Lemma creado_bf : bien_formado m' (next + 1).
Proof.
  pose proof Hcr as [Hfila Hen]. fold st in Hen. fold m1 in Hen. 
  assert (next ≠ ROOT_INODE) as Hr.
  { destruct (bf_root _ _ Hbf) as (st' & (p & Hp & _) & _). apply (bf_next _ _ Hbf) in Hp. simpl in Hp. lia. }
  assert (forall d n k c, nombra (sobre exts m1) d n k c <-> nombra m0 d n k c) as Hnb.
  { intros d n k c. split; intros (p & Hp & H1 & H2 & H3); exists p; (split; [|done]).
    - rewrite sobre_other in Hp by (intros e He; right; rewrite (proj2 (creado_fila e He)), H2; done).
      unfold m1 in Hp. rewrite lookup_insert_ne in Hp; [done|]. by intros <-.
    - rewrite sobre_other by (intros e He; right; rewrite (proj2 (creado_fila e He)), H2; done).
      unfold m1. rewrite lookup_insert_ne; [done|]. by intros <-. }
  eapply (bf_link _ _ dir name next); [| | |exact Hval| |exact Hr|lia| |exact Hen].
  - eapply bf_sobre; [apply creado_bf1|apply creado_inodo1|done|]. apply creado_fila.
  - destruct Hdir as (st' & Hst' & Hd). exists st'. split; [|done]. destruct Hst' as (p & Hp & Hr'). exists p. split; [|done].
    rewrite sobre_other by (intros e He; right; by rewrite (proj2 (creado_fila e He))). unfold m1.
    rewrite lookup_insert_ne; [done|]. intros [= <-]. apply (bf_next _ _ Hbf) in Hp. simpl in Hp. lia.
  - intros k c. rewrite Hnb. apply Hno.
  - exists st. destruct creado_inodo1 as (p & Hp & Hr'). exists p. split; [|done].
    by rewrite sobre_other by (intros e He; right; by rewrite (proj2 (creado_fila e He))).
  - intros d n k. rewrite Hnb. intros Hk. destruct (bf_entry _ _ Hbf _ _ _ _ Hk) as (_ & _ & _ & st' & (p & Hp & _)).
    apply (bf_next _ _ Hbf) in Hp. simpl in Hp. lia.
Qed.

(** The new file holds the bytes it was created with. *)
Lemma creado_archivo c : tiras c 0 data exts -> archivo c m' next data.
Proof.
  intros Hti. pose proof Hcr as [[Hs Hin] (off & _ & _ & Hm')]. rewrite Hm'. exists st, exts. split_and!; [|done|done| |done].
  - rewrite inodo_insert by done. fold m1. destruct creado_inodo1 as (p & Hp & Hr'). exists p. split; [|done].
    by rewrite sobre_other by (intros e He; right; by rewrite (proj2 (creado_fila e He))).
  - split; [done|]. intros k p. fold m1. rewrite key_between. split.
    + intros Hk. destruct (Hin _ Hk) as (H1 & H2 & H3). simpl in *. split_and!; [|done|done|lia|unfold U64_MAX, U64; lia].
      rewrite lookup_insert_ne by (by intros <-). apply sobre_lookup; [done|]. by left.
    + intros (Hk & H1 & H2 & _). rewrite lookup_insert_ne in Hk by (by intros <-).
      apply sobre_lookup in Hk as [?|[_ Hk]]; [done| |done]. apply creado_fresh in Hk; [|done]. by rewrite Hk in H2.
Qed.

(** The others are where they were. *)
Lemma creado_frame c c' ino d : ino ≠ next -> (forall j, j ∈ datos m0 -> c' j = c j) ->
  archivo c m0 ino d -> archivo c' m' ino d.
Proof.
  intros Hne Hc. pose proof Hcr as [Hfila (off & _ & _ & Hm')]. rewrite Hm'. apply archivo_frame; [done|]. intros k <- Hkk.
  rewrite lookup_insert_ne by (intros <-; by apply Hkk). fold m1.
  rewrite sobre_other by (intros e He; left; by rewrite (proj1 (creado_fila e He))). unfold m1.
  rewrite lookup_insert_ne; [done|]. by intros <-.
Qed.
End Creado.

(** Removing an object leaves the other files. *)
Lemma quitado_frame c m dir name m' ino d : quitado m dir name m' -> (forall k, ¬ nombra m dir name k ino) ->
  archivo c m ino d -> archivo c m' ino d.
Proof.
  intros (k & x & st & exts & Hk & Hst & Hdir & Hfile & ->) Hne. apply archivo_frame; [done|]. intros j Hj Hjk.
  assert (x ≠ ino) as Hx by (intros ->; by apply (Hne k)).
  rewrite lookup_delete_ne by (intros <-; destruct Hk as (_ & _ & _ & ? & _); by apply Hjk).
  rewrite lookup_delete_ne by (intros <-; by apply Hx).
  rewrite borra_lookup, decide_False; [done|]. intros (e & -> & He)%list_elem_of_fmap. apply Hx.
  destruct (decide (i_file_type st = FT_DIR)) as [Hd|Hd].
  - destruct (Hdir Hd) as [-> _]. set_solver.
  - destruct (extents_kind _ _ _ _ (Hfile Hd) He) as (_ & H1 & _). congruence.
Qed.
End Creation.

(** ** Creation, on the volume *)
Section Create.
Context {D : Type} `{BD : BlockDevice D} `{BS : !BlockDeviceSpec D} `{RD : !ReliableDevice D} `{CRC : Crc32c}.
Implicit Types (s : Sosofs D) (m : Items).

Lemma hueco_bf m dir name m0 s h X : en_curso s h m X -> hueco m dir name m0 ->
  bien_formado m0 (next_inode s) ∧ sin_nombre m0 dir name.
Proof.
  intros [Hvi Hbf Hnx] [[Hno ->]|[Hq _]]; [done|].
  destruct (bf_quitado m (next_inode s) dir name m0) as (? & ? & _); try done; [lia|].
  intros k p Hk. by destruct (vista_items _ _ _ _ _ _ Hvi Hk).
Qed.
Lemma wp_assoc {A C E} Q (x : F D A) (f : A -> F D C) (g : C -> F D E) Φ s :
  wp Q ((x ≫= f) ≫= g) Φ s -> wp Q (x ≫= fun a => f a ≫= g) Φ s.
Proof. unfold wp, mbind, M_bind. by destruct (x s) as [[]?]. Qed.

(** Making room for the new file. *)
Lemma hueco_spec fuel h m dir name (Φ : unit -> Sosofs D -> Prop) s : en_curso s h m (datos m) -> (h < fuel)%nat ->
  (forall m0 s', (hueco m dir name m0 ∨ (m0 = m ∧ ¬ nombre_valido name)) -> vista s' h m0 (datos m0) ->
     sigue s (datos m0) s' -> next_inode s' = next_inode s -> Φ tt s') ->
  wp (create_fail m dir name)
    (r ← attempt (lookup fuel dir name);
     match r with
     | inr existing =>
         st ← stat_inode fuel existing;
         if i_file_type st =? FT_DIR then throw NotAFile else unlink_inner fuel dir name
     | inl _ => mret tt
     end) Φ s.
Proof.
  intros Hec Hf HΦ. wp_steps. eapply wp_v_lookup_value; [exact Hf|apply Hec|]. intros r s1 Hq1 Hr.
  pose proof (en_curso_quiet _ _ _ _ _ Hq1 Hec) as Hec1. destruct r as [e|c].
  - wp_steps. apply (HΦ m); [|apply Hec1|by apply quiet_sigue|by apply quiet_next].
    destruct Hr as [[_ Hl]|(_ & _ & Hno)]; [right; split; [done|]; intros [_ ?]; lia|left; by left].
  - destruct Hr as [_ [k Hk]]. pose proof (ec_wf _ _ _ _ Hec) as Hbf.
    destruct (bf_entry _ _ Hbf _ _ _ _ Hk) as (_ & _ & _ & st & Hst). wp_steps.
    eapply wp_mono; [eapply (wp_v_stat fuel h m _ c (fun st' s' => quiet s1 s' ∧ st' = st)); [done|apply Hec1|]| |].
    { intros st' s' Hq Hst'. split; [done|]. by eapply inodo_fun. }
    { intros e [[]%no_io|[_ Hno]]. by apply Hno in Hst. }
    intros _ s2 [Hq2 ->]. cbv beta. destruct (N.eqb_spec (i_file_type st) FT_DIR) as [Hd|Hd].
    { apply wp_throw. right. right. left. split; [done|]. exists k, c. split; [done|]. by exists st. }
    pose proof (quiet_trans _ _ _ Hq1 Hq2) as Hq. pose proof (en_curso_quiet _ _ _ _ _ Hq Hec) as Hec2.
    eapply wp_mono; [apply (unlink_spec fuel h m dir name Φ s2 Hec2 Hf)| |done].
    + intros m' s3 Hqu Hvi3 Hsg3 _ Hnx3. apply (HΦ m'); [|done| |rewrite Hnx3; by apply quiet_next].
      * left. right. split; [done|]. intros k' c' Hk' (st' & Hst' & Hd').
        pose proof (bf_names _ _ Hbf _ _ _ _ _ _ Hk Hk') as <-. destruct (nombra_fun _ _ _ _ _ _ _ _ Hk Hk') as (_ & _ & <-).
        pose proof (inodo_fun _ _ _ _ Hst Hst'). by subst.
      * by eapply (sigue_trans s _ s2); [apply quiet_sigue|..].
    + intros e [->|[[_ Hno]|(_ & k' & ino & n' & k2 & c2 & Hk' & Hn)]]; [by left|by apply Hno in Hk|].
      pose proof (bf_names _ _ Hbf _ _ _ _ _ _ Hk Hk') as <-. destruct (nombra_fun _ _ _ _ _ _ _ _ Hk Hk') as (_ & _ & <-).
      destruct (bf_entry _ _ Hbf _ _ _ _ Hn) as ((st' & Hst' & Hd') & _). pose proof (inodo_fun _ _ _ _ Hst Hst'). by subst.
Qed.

What is being asked:
Take the listing above and repeat exactly the lines from the one containing "pose proof Hcr as [Hfila Hen]." through the one containing "- destruct Hdir", both included.

Exercise result:
  pose proof Hcr as [Hfila Hen]. fold st in Hen. fold m1 in Hen. 
  assert (next ≠ ROOT_INODE) as Hr.
  { destruct (bf_root _ _ Hbf) as (st' & (p & Hp & _) & _). apply (bf_next _ _ Hbf) in Hp. simpl in Hp. lia. }
  assert (forall d n k c, nombra (sobre exts m1) d n k c <-> nombra m0 d n k c) as Hnb.
  { intros d n k c. split; intros (p & Hp & H1 & H2 & H3); exists p; (split; [|done]).
    - rewrite sobre_other in Hp by (intros e He; right; rewrite (proj2 (creado_fila e He)), H2; done).
      unfold m1 in Hp. rewrite lookup_insert_ne in Hp; [done|]. by intros <-.
    - rewrite sobre_other by (intros e He; right; rewrite (proj2 (creado_fila e He)), H2; done).
      unfold m1. rewrite lookup_insert_ne; [done|]. by intros <-. }
  eapply (bf_link _ _ dir name next); [| | |exact Hval| |exact Hr|lia| |exact Hen].
  - eapply bf_sobre; [apply creado_bf1|apply creado_inodo1|done|]. apply creado_fila.
  - destruct Hdir as (st' & Hst' & Hd). exists st'. split; [|done]. destruct Hst' as (p & Hp & Hr'). exists p. split; [|done].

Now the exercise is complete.